Mar 1, 2012 – Industry Intelligence

LOS ANGELES , February 29, 2012 () –

State control of U.S. federal forests was pushed as an issue Tuesday as Idaho's governor told members of Congress of the looming threat of devastation by wildfires, while Republican candidates increasingly urge a transfer of forest stewardship, the Idaho Statesman reported Feb. 29.

Reduction in large fires, better forest health and increased revenues to states would follow transfer out of federal control, said the political leaders.

Industry members and environmentalists did not support the idea of a switch and cited recent U.S. Forest Service movement toward thinning for forest health and increased stakeholder cooperation, the Idaho Statesman reported.

Idaho Gov. Butch Otter, supporting state control, told Republican members of the Congressional Western Congress on Tuesday that the amount of dead material in timberland means a 100-year “devastating” wildfire is coming in the forests of North Idaho.

Otter said the federal government owns 63% of all land in Idaho and manages nearly three-quarters of the forests, adding that leads to unfair treatment of the state, the Idaho Statesman reported.

Caucus member, Idaho Republican Rep. Raul Labrador, said he is working to pass a measure to allow Idaho to take over management of federal timberlands.

Republican candidates Rick Santorum and Ron Paul proposed sale of transfer of national forests or other public land to private interests or to states. Rival Mitt Romney proposed that states manage national forests to increase revenues.

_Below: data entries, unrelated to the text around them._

(* ===== verification/EventTree.v ===== *)
(** * The event tree and its in-order list

    [tree_at] relates the events in memory to a functional tree of pointers,
    [ctx_at] to a tree with a hole; the lemmas give the effect of
    [bst_transplant], [bst_minimum], [bst_delete] and [event_bst_insert] on
    the in-order list of the tree. *)

From S2P Require Import Prelude Events.
Local Open Scope Z_scope.

Inductive tree := Leaf | Node (l : tree) (x : Z) (r : tree).

Fixpoint inorder (t : tree) : list Z :=
  match t with Leaf => [] | Node l x r => inorder l ++ x :: inorder r end.

Definition links (e : Event) : Z * Z * Z := (ev_left e, ev_right e, ev_parent e).
Definition lk (m : gmap Z Event) (x : Z) : option (Z * Z * Z) := links <$> m !! x.

(** Everything of an event that is not a tree link. *)
Definition data (e : Event) : Event := set_left ev_null (set_right ev_null (set_parent ev_null e)).

(** The tree [t] at pointer [p], below the node [par]. *)
Fixpoint tree_at (m : gmap Z Event) (par p : Z) (t : tree) : Prop :=
  match t with
  | Leaf => p = ev_null
  | Node l x r => p = x ∧ x ≠ ev_null ∧
      ∃ pl pr, lk m x = Some (pl, pr, par) ∧ tree_at m x pl l ∧ tree_at m x pr r
  end.

(** A path to a hole, innermost step first: [true] for a left child, with the
    node and its other subtree. *)
Abbreviation path := (list (bool * Z * tree)).

Fixpoint plug (c : path) (t : tree) : tree :=
  match c with
  | [] => t
  | (true, x, sib) :: c' => plug c' (Node t x sib)
  | (false, x, sib) :: c' => plug c' (Node sib x t)
  end.

Fixpoint cbefore (c : path) : list Z :=
  match c with
  | [] => []
  | (true, _, _) :: c' => cbefore c'
  | (false, x, sib) :: c' => cbefore c' ++ inorder sib ++ [x]
  end.

Fixpoint cafter (c : path) : list Z :=
  match c with
  | [] => []
  | (true, x, sib) :: c' => x :: inorder sib ++ cafter c'
  | (false, _, _) :: c' => cafter c'
  end.

Definition cnodes (c : path) : list Z := cbefore c ++ cafter c.

Fixpoint ctx_at (m : gmap Z Event) (root hole par : Z) (c : path) : Prop :=
  match c with
  | [] => root = hole ∧ par = ev_null
  | (b, x, sib) :: c' => par = x ∧ x ≠ ev_null ∧
      ∃ psib gp, lk m x = Some (if b : bool then (hole, psib, gp) else (psib, hole, gp)) ∧
        tree_at m x psib sib ∧ ctx_at m root x gp c'
  end.

(** [m'] differs from [m] in the links of the events [ps] only. *)
Definition ev_frame (ps : list Z) (m m' : gmap Z Event) : Prop :=
  (∀ x, x ∉ ps → m' !! x = m !! x) ∧ (∀ x, data <$> m' !! x = data <$> m !! x).

(** ** Trees and paths *)

Lemma inorder_plug c t : inorder (plug c t) = cbefore c ++ inorder t ++ cafter c.
Proof.
  revert t. induction c as [|[[[] x] sib] c IH]; intros t; simpl.
  - by rewrite app_nil_r.
  - rewrite IH. simpl. by rewrite <-!app_assoc.
  - rewrite IH. simpl. by rewrite <-!app_assoc.
Qed.

Lemma plug_app c1 c2 t : plug (c1 ++ c2) t = plug c2 (plug c1 t).
Proof. revert t. induction c1 as [|[[[] x] sib] c1 IH]; intros t; simpl; auto. Qed.

Lemma tree_split t x : x ∈ inorder t → ∃ c l r, t = plug c (Node l x r).
Proof.
  induction t as [|l IHl y r IHr]; simpl; [set_solver|].
  rewrite elem_of_app, elem_of_cons. intros [Hx|[->|Hx]].
  - destruct (IHl Hx) as (c & l' & r' & ->). exists (c ++ [(true, y, r)]), l', r'.
    by rewrite plug_app.
  - by exists [], l, r.
  - destruct (IHr Hx) as (c & l' & r' & ->). exists (c ++ [(false, y, l)]), l', r'.
    by rewrite plug_app.
Qed.

Lemma plug_at m root c t :
  tree_at m ev_null root (plug c t) ↔
  ∃ hole par, ctx_at m root hole par c ∧ tree_at m par hole t.
Proof.
  revert t. induction c as [|[[b x] sib] c IH]; intros t; simpl.
  { split; [eauto|]. by intros (? & ? & [-> ->] & ?). }
  assert (tree_at m ev_null root (plug ((b, x, sib) :: c) t) ↔
    tree_at m ev_null root (plug c (if b then Node t x sib else Node sib x t))) as ->
    by by destruct b.
  rewrite IH. split.
  - intros (hole & par & Hc & Ht).
    destruct b; simpl in Ht; destruct Ht as (-> & Hx & pl & pr & Hl & H1 & H2);
      [exists pl, x|exists pr, x]; (split; [|done]);
      (split; [done|]); (split; [done|]); [exists pr, par|exists pl, par]; done.
  - intros (hole & par & (-> & Hx & psib & gp & Hl & Hs & Hc) & Ht).
    exists x, gp. split; [done|].
    destruct b; simpl; (split; [done|]); (split; [done|]); eauto.
Qed.

Lemma tree_at_frame m m' par p t :
  (∀ x, x ∈ inorder t → lk m' x = lk m x) → tree_at m par p t → tree_at m' par p t.
Proof.
  revert par p. induction t as [|l IHl x r IHr]; intros par p Hf; simpl in *; [done|].
  intros (-> & Hx & pl & pr & Hl & H1 & H2). split; [done|]. split; [done|].
  exists pl, pr. rewrite Hf by set_solver +. split; [done|].
  split; [apply IHl|apply IHr]; try done; intros; apply Hf; set_solver.
Qed.

Lemma ctx_at_frame m m' root hole par c :
  (∀ x, x ∈ cnodes c → lk m' x = lk m x) → ctx_at m root hole par c →
  ctx_at m' root hole par c.
Proof.
  revert hole par. induction c as [|[[b x] sib] c IH]; intros hole par Hf; simpl in *; [done|].
  intros (-> & Hx & psib & gp & Hl & Hs & Hc). split; [done|]. split; [done|].
  assert (∀ y, y = x ∨ y ∈ inorder sib ∨ y ∈ cnodes c → lk m' y = lk m y) as Hf'.
  { intros y Hy. apply Hf. unfold cnodes in *. destruct b; simpl; set_solver + Hy. }
  exists psib, gp. rewrite Hf' by auto. split; [done|]. split.
  - eapply tree_at_frame; [|done]. auto.
  - apply IH; [|done]. auto.
Qed.

Lemma tree_at_root m par p t : tree_at m par p t → p = ev_null ↔ t = Leaf.
Proof. destruct t; simpl; [done|]. intros (-> & ? & _). done. Qed.

Lemma tree_at_nodes m par p t x : tree_at m par p t → x ∈ inorder t → is_Some (m !! x) ∧ x ≠ ev_null.
Proof.
  revert par p. induction t as [|l IHl y r IHr]; intros par p; simpl; [set_solver|].
  intros (-> & Hy & pl & pr & Hl & H1 & H2). rewrite elem_of_app, elem_of_cons.
  intros [Hx|[->|Hx]]; [by eapply IHl| |by eapply IHr].
  split; [|done]. unfold lk in Hl. destruct (m !! y); [eauto|done].
Qed.

(** The number of nodes is at most the number of events. *)
Lemma tree_at_size m par p t :
  tree_at m par p t → NoDup (inorder t) → (length (inorder t) ≤ size m)%nat.
Proof.
  intros Ht Hnd. rewrite <-size_dom.
  rewrite <-(size_list_to_set (C := gset Z) _ Hnd). apply subseteq_size.
  intros x Hx. apply elem_of_list_to_set in Hx. apply elem_of_dom.
  by eapply tree_at_nodes.
Qed.

(** ** Frames *)

Lemma ev_frame_refl ps m : ev_frame ps m m.
Proof. by split. Qed.

Lemma ev_frame_trans ps m1 m2 m3 : ev_frame ps m1 m2 → ev_frame ps m2 m3 → ev_frame ps m1 m3.
Proof.
  intros [A1 B1] [A2 B2]. split; intros x; [intros Hx|].
  - rewrite A2, A1; done.
  - by rewrite B2, B1.
Qed.

Lemma ev_frame_mono ps ps' m m' : ps ⊆ ps' → ev_frame ps m m' → ev_frame ps' m m'.
Proof. intros Hs [A B]. split; [|done]. intros x Hx. apply A. set_solver. Qed.

#[export] Instance ev_frame_proper :
  Proper (Permutation ==> eq ==> eq ==> iff) ev_frame.
Proof.
  intros ps ps' Hp m _ <- m' _ <-. unfold ev_frame.
  split; intros [A B]; (split; [|done]); intros x Hx; apply A; [by rewrite Hp|by rewrite <-Hp].
Qed.

Lemma ev_frame_lk ps m m' x : ev_frame ps m m' → x ∉ ps → lk m' x = lk m x.
Proof. intros [A _] Hx. unfold lk. by rewrite A. Qed.

Lemma ev_frame_tree ps m m' par p t :
  ev_frame ps m m' → inorder t ## ps → tree_at m par p t → tree_at m' par p t.
Proof.
  intros F Hd. apply tree_at_frame. intros x Hx. eapply ev_frame_lk; [done|]. set_solver.
Qed.

Lemma ev_frame_ctx ps m m' root hole par c :
  ev_frame ps m m' → cnodes c ## ps → ctx_at m root hole par c → ctx_at m' root hole par c.
Proof.
  intros F Hd. apply ctx_at_frame. intros x Hx. eapply ev_frame_lk; [done|]. set_solver.
Qed.

Lemma lk_lookup m x v : lk m x = Some v → ∃ e, m !! x = Some e ∧ links e = v.
Proof. unfold lk. intros (e & -> & ->)%fmap_Some. eauto. Qed.

(** ** Field accesses *)

Section fields.
Implicit Types (m : gmap Z Event) (r p : Z).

Meanwhile, environmentalist groups criticized the idea of a switch, calling it anti-federal “theater.” Cooperative forest management, involving the federal government, timber industry, environmentalists, regional officials and others, works better, said Idaho Conservation League Executive Director Rick Johnson, the Idaho Statesman reported.

The Forest Service is acknowledging the value of targeted logging, especially near developed areas, said Bill Higgins, resource manager of the Idaho Forest Group. The Grangeville, Idaho-based firm is one of the state's larger timber companies.

The primary source of this article is the Idaho Statesman, Boise, Idaho, on Feb. 29, 2012.